## Collected data entries
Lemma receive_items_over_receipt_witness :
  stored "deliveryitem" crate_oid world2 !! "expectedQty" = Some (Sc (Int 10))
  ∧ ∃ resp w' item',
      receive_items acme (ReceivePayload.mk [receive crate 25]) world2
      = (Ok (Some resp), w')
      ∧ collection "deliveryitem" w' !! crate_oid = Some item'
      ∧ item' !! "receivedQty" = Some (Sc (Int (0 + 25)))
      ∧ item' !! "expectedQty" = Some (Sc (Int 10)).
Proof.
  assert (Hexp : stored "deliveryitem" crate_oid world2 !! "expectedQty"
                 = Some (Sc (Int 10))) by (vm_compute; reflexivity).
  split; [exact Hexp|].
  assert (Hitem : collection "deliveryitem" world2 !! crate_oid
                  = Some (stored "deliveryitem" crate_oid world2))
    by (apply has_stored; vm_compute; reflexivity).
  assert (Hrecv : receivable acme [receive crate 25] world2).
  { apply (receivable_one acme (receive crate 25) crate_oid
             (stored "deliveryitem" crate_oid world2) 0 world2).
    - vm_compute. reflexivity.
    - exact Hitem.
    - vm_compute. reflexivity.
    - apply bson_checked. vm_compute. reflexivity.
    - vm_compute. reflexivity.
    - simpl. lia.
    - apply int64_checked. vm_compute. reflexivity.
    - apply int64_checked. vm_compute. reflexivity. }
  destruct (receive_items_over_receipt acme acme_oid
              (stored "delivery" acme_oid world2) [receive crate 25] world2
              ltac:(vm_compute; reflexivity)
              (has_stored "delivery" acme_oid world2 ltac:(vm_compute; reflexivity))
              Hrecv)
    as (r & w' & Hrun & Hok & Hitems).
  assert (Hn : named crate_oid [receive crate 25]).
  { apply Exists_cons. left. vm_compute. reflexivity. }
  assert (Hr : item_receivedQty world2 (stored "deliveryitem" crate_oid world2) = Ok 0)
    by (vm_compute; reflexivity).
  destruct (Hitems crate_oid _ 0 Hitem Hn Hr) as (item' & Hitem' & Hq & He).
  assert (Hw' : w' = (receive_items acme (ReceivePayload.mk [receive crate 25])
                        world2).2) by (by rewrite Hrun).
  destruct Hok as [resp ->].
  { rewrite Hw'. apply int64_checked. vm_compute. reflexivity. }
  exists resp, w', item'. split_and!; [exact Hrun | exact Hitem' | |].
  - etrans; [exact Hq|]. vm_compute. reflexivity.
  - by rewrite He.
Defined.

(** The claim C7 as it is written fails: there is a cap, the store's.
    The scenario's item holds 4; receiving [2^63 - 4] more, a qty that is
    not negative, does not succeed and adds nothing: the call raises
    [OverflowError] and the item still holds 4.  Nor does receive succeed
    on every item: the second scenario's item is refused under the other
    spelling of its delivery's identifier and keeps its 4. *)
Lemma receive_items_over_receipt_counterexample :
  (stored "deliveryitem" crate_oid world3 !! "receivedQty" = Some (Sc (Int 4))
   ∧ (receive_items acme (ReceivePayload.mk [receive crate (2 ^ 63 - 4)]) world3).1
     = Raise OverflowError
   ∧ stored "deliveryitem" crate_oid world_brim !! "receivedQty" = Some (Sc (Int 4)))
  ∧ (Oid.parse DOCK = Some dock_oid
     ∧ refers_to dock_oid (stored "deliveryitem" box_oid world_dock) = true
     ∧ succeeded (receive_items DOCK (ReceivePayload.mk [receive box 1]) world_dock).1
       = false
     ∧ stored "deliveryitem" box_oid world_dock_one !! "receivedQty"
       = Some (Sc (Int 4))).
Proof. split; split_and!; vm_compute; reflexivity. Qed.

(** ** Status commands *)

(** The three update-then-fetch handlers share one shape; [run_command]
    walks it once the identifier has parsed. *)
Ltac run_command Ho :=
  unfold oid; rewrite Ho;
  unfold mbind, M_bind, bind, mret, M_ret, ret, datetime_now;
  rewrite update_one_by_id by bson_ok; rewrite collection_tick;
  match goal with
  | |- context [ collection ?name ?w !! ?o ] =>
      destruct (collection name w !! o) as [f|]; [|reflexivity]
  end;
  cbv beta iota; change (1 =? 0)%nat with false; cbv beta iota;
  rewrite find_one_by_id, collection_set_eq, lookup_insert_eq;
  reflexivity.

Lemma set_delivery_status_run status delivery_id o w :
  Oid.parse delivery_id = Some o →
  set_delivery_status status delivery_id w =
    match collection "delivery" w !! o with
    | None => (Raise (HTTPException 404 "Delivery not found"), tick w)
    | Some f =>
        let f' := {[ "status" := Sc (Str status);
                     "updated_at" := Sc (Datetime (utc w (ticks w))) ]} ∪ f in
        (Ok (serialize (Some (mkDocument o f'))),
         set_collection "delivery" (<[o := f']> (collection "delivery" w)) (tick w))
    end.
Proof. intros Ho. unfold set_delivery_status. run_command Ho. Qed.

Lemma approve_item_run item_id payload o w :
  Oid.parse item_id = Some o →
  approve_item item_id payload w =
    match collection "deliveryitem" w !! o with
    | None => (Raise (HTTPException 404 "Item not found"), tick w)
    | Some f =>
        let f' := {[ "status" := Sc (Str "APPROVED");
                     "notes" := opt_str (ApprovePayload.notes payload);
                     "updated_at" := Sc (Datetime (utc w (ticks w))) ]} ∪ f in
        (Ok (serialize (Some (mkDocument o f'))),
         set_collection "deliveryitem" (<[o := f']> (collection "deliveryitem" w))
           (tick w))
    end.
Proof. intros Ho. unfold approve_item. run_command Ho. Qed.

## Task
Working from the records above, write out verbatim only the lines from the line containing "not negative, does" through the line containing "crate_oid world3 !!".

## Answer below
    not negative, does not succeed and adds nothing: the call raises
    [OverflowError] and the item still holds 4.  Nor does receive succeed
    on every item: the second scenario's item is refused under the other
    spelling of its delivery's identifier and keeps its 4. *)
Lemma receive_items_over_receipt_counterexample :
  (stored "deliveryitem" crate_oid world3 !! "receivedQty" = Some (Sc (Int 4))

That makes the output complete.